What remains is how “called” Pence feels to try to make the leap in 2012. Some would argue that it is a call to duty. The 2012 presidential election is, in many ways, the whole ball of wax. I have written before that I almost always reject the quadrennial trope that THIS election, or THIS one, or THIS one, is the most important in our lifetimes. I have rejected it every time since 1980. But in this case, I do think it is the most important election since 1980. Barack Obama has put this nation on a precipice. He is no Bill Clinton, triangulating and trying to maintain his “viability within the system.” Obama is playing for keeps. His agenda is the biggest departure from American norms in 80 years. And he has made scary headway. Health care, banks, car companies, college education, and other industries all have been brought unde the government thumb as never before. With four more years to consolidate his actions, and add to them, and to appoint judges who will uphold them, and to further seed the bureaucracy with lefties and have them abuse their authority, Obama could do damage from which this nation never recovers. This is no time for moving up the ladder (via the Indiana governorship) just because conventional wisdom says that is how a House member can eventually become president. Really, is Pence’s heart with national issues, or state-level ones? Or, put it this way: Are his biggest WORRIES about the future of Indiana, which already is well governed, or with the future of the nation? And does he see anybody else who might run for president who he thinks both really “gets it” philosophically and who is at least as well positioned to actually win the whole shebang as he is? Pence is a conservative who, because he is a gentleman, is known for stirring rhetoric but NOT for tearing down opponents. He just doesn’t turn people off. He’ll get a listen from independents because of his style, whereas other conservatives are more polarizing in tone. Does Pence think other full-spectrum conservatives can beat Obama? Does he think there are others with the media experience he has as a successful former radio talk-show host — Ronald Reagan proved how great a communications training ground that daily radio work can be — or does he worry that nobody else knows how to cut through the fog of the establishment media?

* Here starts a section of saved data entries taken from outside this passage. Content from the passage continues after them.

(** * SOOP live-chat WebSocket client: a shallow embedding of
      [soop_chat_client.py] and the properties of its frame codec, its
      dispatcher and its session handling. *)

From Stdlib Require Import ZArith NArith Lia.
From Stdlib Require Import String Ascii.
From stdpp Require Import base option list gmap.

Local Open Scope N_scope.

(** ** Python text

    A Python [str] is a sequence of Unicode code points; [len] counts code
    points while [encode('utf-8')] produces between one and four bytes for
    each of them.  Code points are kept as binary naturals. *)

Definition char : Type := N.
Definition str : Type := list char.
Definition bytes : Type := list N.

(** ASCII literals of the source text, one code point per character. *)
Definition lit (s : string) : str :=
  map (fun a => N_of_ascii a) (list_ascii_of_string s).

(** [len(s)] *)
Definition len (s : str) : N := N.of_nat (length s).

(** [s * n] for a one-character literal [s] *)
Definition str_mul (s : str) (n : nat) : str := concat (replicate n s).

(** [s.startswith(p)] *)
Fixpoint startswith (s p : str) {struct p} : bool :=
  match p, s with
  | [], _ => true
  | _ :: _, [] => false
  | c :: p', d :: s' => if N.eqb c d then startswith s' p' else false
  end.

(** [s[i:j]] for [0 <= i <= j]: out-of-range bounds are clipped, as Python
    slicing does. *)
Definition slice (s : str) (i j : nat) : str := take (j - i) (drop i s).

(** [s.split(sep)] for a one-character separator: never empty, one more
    part than there are separators. *)
Fixpoint split (sep : char) (s : str) : list str :=
  match s with
  | [] => [[]]
  | c :: r =>
      if N.eqb c sep then [] :: split sep r
      else match split sep r with
           | p :: ps => (c :: p) :: ps
           | [] => [[c]]
           end
  end.

(** *** Decimal text of integers: [str(n)] and [int(s)] *)

Definition digit (d : N) : char := 48 + d.

(** Most significant digit first; the positive argument bounds the number
    of divisions by ten (it is halved where the number loses a digit). *)
Fixpoint digits_from (bound : positive) (n : N) (acc : str) : str :=
  let acc' := digit (n mod 10) :: acc in
  if N.eqb (n / 10) 0 then acc'
  else match bound with
       | xH => acc'
       | xO b | xI b => digits_from b (n / 10) acc'
       end.

Definition str_of_N (n : N) : str :=
  match n with
  | N0 => [digit 0]
  | Npos p => digits_from p n []
  end.

Definition str_of_Z (z : Z) : str :=
  match z with
  | Zneg p => 45 :: str_of_N (Npos p)
  | _ => str_of_N (Z.to_N z)
  end.

(** Value of a run of decimal digits; [None] on any other character or on
    the empty text.  Leading zeros are accepted, as [int] does. *)
Definition digit_val (c : char) : option N :=
  if (48 <=? c) && (c <=? 57) then Some (c - 48) else None.

Fixpoint int_digits (acc : N) (s : str) : option N :=
  match s with
  | [] => Some acc
  | c :: r => match digit_val c with
              | Some d => int_digits (acc * 10 + d) r
              | None => None
              end
  end.

Definition N_of_str (s : str) : option N :=
  match s with
  | [] => None
  | _ => int_digits 0 s
  end.

Definition Z_of_str (s : str) : option Z :=
  match s with
  | 45 :: r => (fun n => (- Z.of_N n)%Z) <$> N_of_str r
  | _ => Z.of_N <$> N_of_str s
  end.

(** [s.zfill(width)]: zeros go after a leading sign; a text that already
    has the width is returned as it is, never truncated. *)
Definition zfill (width : nat) (s : str) : str :=
  let pad := replicate (width - length s) 48 in
  match s with
  | c :: r => if N.eqb c 43 || N.eqb c 45 then c :: pad ++ r else pad ++ s
  | [] => pad
  end.

(** *** UTF-8

    [text.encode('utf-8')] raises [UnicodeEncodeError] on a surrogate code
    point, which a Python [str] may hold; that is the [None] here. *)
Definition encode_char (c : char) : option bytes :=
  if c <? 128 then Some [c]
  else if c <? 2048 then Some [192 + c / 64; 128 + c mod 64]
  else if (55296 <=? c) && (c <=? 57343) then None
  else if c <? 65536 then
    Some [224 + c / 4096; 128 + (c / 64) mod 64; 128 + c mod 64]
  else if c <? 1114112 then
    Some [240 + c / 262144; 128 + (c / 4096) mod 64;
          128 + (c / 64) mod 64; 128 + c mod 64]
  else None.

Fixpoint encode_utf8 (s : str) : option bytes :=
  match s with
  | [] => Some []
  | c :: r =>
      match encode_char c, encode_utf8 r with
      | Some b, Some bs => Some (b ++ bs)
      | _, _ => None
      end
  end.

(** [data.decode('utf-8')], strict: continuation bytes, shortest form, no
    surrogates, nothing above U+10FFFF; [None] is [UnicodeDecodeError]. *)
Definition is_cont (b : N) : bool := (128 <=? b) && (b <=? 191).

Fixpoint decode_utf8 (bs : bytes) : option str :=
  match bs with
  | [] => Some []
  | b0 :: r =>
      if b0 <? 128 then cons b0 <$> decode_utf8 r
      else if (194 <=? b0) && (b0 <=? 223) then
        match r with
        | b1 :: r1 =>
            if is_cont b1
            then cons ((b0 - 192) * 64 + (b1 - 128)) <$> decode_utf8 r1
            else None
        | _ => None
        end
      else if (224 <=? b0) && (b0 <=? 239) then
        match r with
        | b1 :: b2 :: r2 =>
            let c := (b0 - 224) * 4096 + (b1 - 128) * 64 + (b2 - 128) in
            if is_cont b1 && is_cont b2 && (2048 <=? c)
               && negb ((55296 <=? c) && (c <=? 57343))
            then cons c <$> decode_utf8 r2
            else None
        | _ => None
        end
      else if (240 <=? b0) && (b0 <=? 244) then
        match r with
        | b1 :: b2 :: b3 :: r3 =>
            let c := (b0 - 240) * 262144 + (b1 - 128) * 4096
                     + (b2 - 128) * 64 + (b3 - 128) in
            if is_cont b1 && is_cont b2 && is_cont b3
               && (65536 <=? c) && (c <? 1114112)
            then cons c <$> decode_utf8 r3
            else None
        | _ => None
        end
      else None
  end.

(** *** [str.lower]

    Written out on ASCII text; on text with any other character the result
    is that of the interpreter's Unicode tables, [unicode_lower], which this
    development does not fix. *)
Definition is_ascii (s : str) : bool := forallb (fun c => c <? 128) s.

Definition lower_ascii (c : char) : char :=
  if (65 <=? c) && (c <=? 90) then c + 32 else c.

Definition lower (unicode_lower : str -> str) (s : str) : str :=
  if is_ascii s then map lower_ascii s else unicode_lower s.

(** ** Protocol constants *)

Module ChatDelimiter.
Definition ESC : char := 27.
Definition TAB : char := 9.
Definition FF : char := 12.
Definition STARTER : str := [ESC; TAB].
Definition SEPARATOR : str := [FF].
Definition ELEMENT_START : str := [17].
Definition ELEMENT_END : str := [18].
Definition SPACE : str := [6].
End ChatDelimiter.

Module ChatType.
Definition PING : str := lit "0000".
Definition CONNECT : str := lit "0001".
Definition ENTER_CHAT_ROOM : str := lit "0002".
Definition EXIT : str := lit "0004".
Definition CHAT : str := lit "0005".
Definition DISCONNECT : str := lit "0007".
Definition ENTER_INFO : str := lit "0012".
Definition TEXT_DONATION : str := lit "0018".
Definition AD_BALLOON_DONATION : str := lit "0087".
Definition SUBSCRIBE : str := lit "0093".
Definition NOTIFICATION : str := lit "0104".
Definition EMOTICON : str := lit "0109".
Definition VIDEO_DONATION : str := lit "0105".
Definition VIEWER : str := lit "0127".
End ChatType.

Module SoopChatEvent.
Definition RAW : str := lit "raw".
Definition CONNECT : str := lit "connect".
Definition DISCONNECT : str := lit "disconnect".
Definition ENTER_CHAT_ROOM : str := lit "enter_chat_room".
Definition CHAT : str := lit "chat".
Definition NOTIFICATION : str := lit "notification".
Definition TEXT_DONATION : str := lit "text_donation".
Definition VIDEO_DONATION : str := lit "video_donation".
Definition AD_BALLOON_DONATION : str := lit "ad_balloon_donation".
Definition SUBSCRIBE : str := lit "subscribe".
Definition EMOTICON : str := lit "emoticon".
Definition VIEWER : str := lit "viewer".
Definition EXIT : str := lit "exit".
Definition UNKNOWN : str := lit "unknown".
End SoopChatEvent.

(** ** Data *)

Record LiveDetail := {
  result : Z;
  chat_domain : str;
  chat_port : Z;
  chat_no : str;
  bj_id : str;
  bj_nick : str;
  title : str;
  ftk : str;
  bps : Z;
  geo_cc : str;
  geo_rc : str;
  acpt_lang : str;
  svc_lang : str;
  view_preset : list str
}.

(** What a subscriber receives: the packet text for [raw], a dict for the
    decoded kinds (keys in insertion order). *)
Inductive value :=
| VStr (s : str)
| VList (l : list str).

Inductive payload :=
| PStr (s : str)
| PDict (d : list (str * value)).

Inductive exn :=
| Exception (msg : str)
| AttributeError
| ConnectionClosed
| UnicodeEncodeError
| UnicodeDecodeError
| CancelledError
| OtherError (tag : nat).

(** A subscriber callback: called for its effect, it returns ([None]) or
    raises.  Callbacks that call back into the client are outside the model. *)
Record handler := {
  h_id : nat;
  h_run : payload -> option exn
}.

Those who argue that a House member can’t make the leap to president are stuck in the past. Modern media allows people to become household names overnight. It allows campaigns to be organized far more easily, with people sitting in their own living rooms all communicating with each other instantaneously. How much have things changed? Well, just 20 years ago it would have been all but unimaginable for leading presidential or vice presidential candidates to be black or a woman, or to hail from lightly populated states like Idaho-via-Alaska, like Hawaii, like Delaware or Wyoming, or to be born in the Panama Canal Zone. Only one senator since 1920 had been elected president, and he (JFK) probably stole it. Nobody since Lincoln had so little experience in federal office or executive positions. Yet Barack Obama blew away both of those “barriers.” The truth is, the old barriers do not exist.
The remaining question is, does Mike Pence feel ready for the job? Is he personally confident he can serve this country well in the Oval Office? He would need to feel a call to service, not a call to ego. But when leading figures are openly urging somebody to run for office, it is clear that there’s something at work other than self-driven ambition. It certainly doesn’t look like ego. It looks like a draft.